El tornero que le ganó a la burocracia

Edición Impresa » 01/07/2014

Cansado de espera por 5 años una prótesis del Estado, se la hizo el mismo.

«Le escribí al gobernador Scioli y no me dió pelota», Dijo Isidoro Gutierrez a Mi Ciudad.

 

Cuando al tornero mecánico Isidoro Gutierrez (56) la vida le puso por delante el obstáculo de afrontar el corte de su pierna por culpa de la diabetes, jamás imaginó que él mismo luego de reponerse, iba a poder superar el calvario, que de no tener parte de un miembro inferior, pasó a ser el suplicio de esperar por cinco largos años la prótesis que le correspondía y que jamás le dieron. Hasta que un día, harto de ir y venir, reclamar y pedir, entró a su galpón y en menos de una semana se fabricó el artículo ortopédico que lo devolvió a la vida normal.

 

«Primero me cortaron los cinco dedos de mi pie izquierdo y después lamentablemente se me infectó la pierna derecha -comienza diciendo Isidoro a Mi Ciudad- hará más o menos cinco años en 2009. Gestioné la prótesis tal cual me correspondía a través de la Obra Social «Profe» en el mismo Hospital Mi Pueblo y supuestamente en un mes iba a estar. pero nada.

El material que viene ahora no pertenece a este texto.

(** Rewriting server.properties does what it says. Of the values the file gives
    a property (that is not written like a comment), the first is the new one
    when the property is among the changes, or there is one if there was none,
    and the others are as they were; whether the file had the property with
    spaces, in another case or with other line ends, and in whatever order the
    changes are applied. *)
Lemma properties_rewritten (contents : bytes) (changes : Changes) (p : bytes) :
  changes_ok changes -> head (ToLower p) <> Some x23 ->
  assigned (RewriteServerPropertiesFile (Contents contents) changes) p
  = with_first (change_for (ToLower p) changes) (assigned (Contents contents) p).
Proof.
  intros Hok Hp. destruct changes as [|e0 es] eqn:Ech; [done|]. rewrite <- Ech in *.
  assert (RewriteServerPropertiesFile (Contents contents) changes
    = let '(c', changed) := rewriteContents contents changes in if changed : bool then Contents c' else Contents contents) as ->
    by (by rewrite Ech).
  pose proof (rewrite_lines_values changes (content_lines contents) p Hok Hp) as Hf.
  assert (rewriteContents contents changes = let '(newLines, remaining, changed) := rewrite_lines changes (content_lines contents) in
    (join_eol newLines ++ flat_map (fun e => serverPropertiesEOL ++ setting (fst e) (snd e)) remaining,
     changed || negb (bool_decide (remaining = [])))) as -> by (by rewrite Ech).
  destruct (rewrite_lines changes (content_lines contents)) as [[new rem'] ch] eqn:Er.
  destruct (rewrite_lines_ok _ _ _ _ _ (proj1 Hok) (content_lines_one_line contents) Er) as [Hnew Hrem].
  rewrite content_lines_values in Hf. cbn [assigned].
  destruct (ch || _) eqn:Ec; [|apply orb_false_iff in Ec as [-> Er0]].
  - cbn [assigned]. rewrite <- Hf.
    set (L := match new with [] => [[]] | _ => new end).
    assert (join_eol new = join_eol L /\ L <> [] /\ Forall one_line L
      /\ line_values p (new ++ map setting_of rem') = line_values p (L ++ map setting_of rem')) as (-> & HL & HL1 & ->).
    { unfold L. destruct new; [|done]. split_and!; try done. repeat constructor. apply not_elem_of_nil. }
    rewrite join_eol_app by done. apply line_values_same, split_join_eol; [by destruct L|].
    apply Forall_app. split; [done|]. apply Forall_fmap. eapply Forall_impl; [exact Hrem|].
    intros e (H1 & H2 & _ & _ & H5 & _). unfold one_line. cbn. unfold setting_of, setting.
    rewrite !elem_of_app, list_elem_of_singleton. by intros [?|[?|?]].
  - apply negb_false_iff, bool_decide_eq_true in Er0 as ->. apply rewrite_lines_unchanged in Er as ->.
    cbn [map] in Hf. rewrite app_nil_r, content_lines_values in Hf. exact Hf.
Qed.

Hablé con un técnico que me prometió que me la iban a dar a través de su gestión más rápido, pero pasaban los meses y nada».

 

A los dos años de reclamar ya la respuesta era la misma «Pasó a compras, pasó a compras» y la prótesis brillaba por su ausencia. «Yo reclamaba todos los meses, ya me conocían todos (sonríe), un día me pidieron la historia clínica, se las presenté y ni con eso… Llegó un momento que ya me atendían mal, me decían que lo que me dieron en el Hospital Evita Pueblo de Berazategui donde me hicieron la operación tampoco servía… Le escribí una carta al Gobernador Scioli pero ni pelota hasta que un día me dijeron que no había nada que hacer, que si quería empezara todos los trámites de vuelta… Los mandé a pasear a todos y decidí ir y comprarla yo…. Fui a una ortopedia en la calle Belgrano, me dijeron que si tenían y que valía tres mil pesos, cuando la fui a comprar había subido a cuatro mil, y como no tenía la plata esperé a juntarla, llamé para ver si la seguían teniendo y me dijeron que había aumentado a seis mil…. Ja, se querían pasar las fiestas con mi plata…(ríe) y ahí mismo en la ortopedia pedí verla, la vi y era un desastre. ¿Seis mil mangos esta porquería?, pensé, así que volví a la casa, entré a mi galpón y la empecé a hacer yo», comenta Isidoro con absoluta normalidad como si hubiera hecho prótesis toda su vida.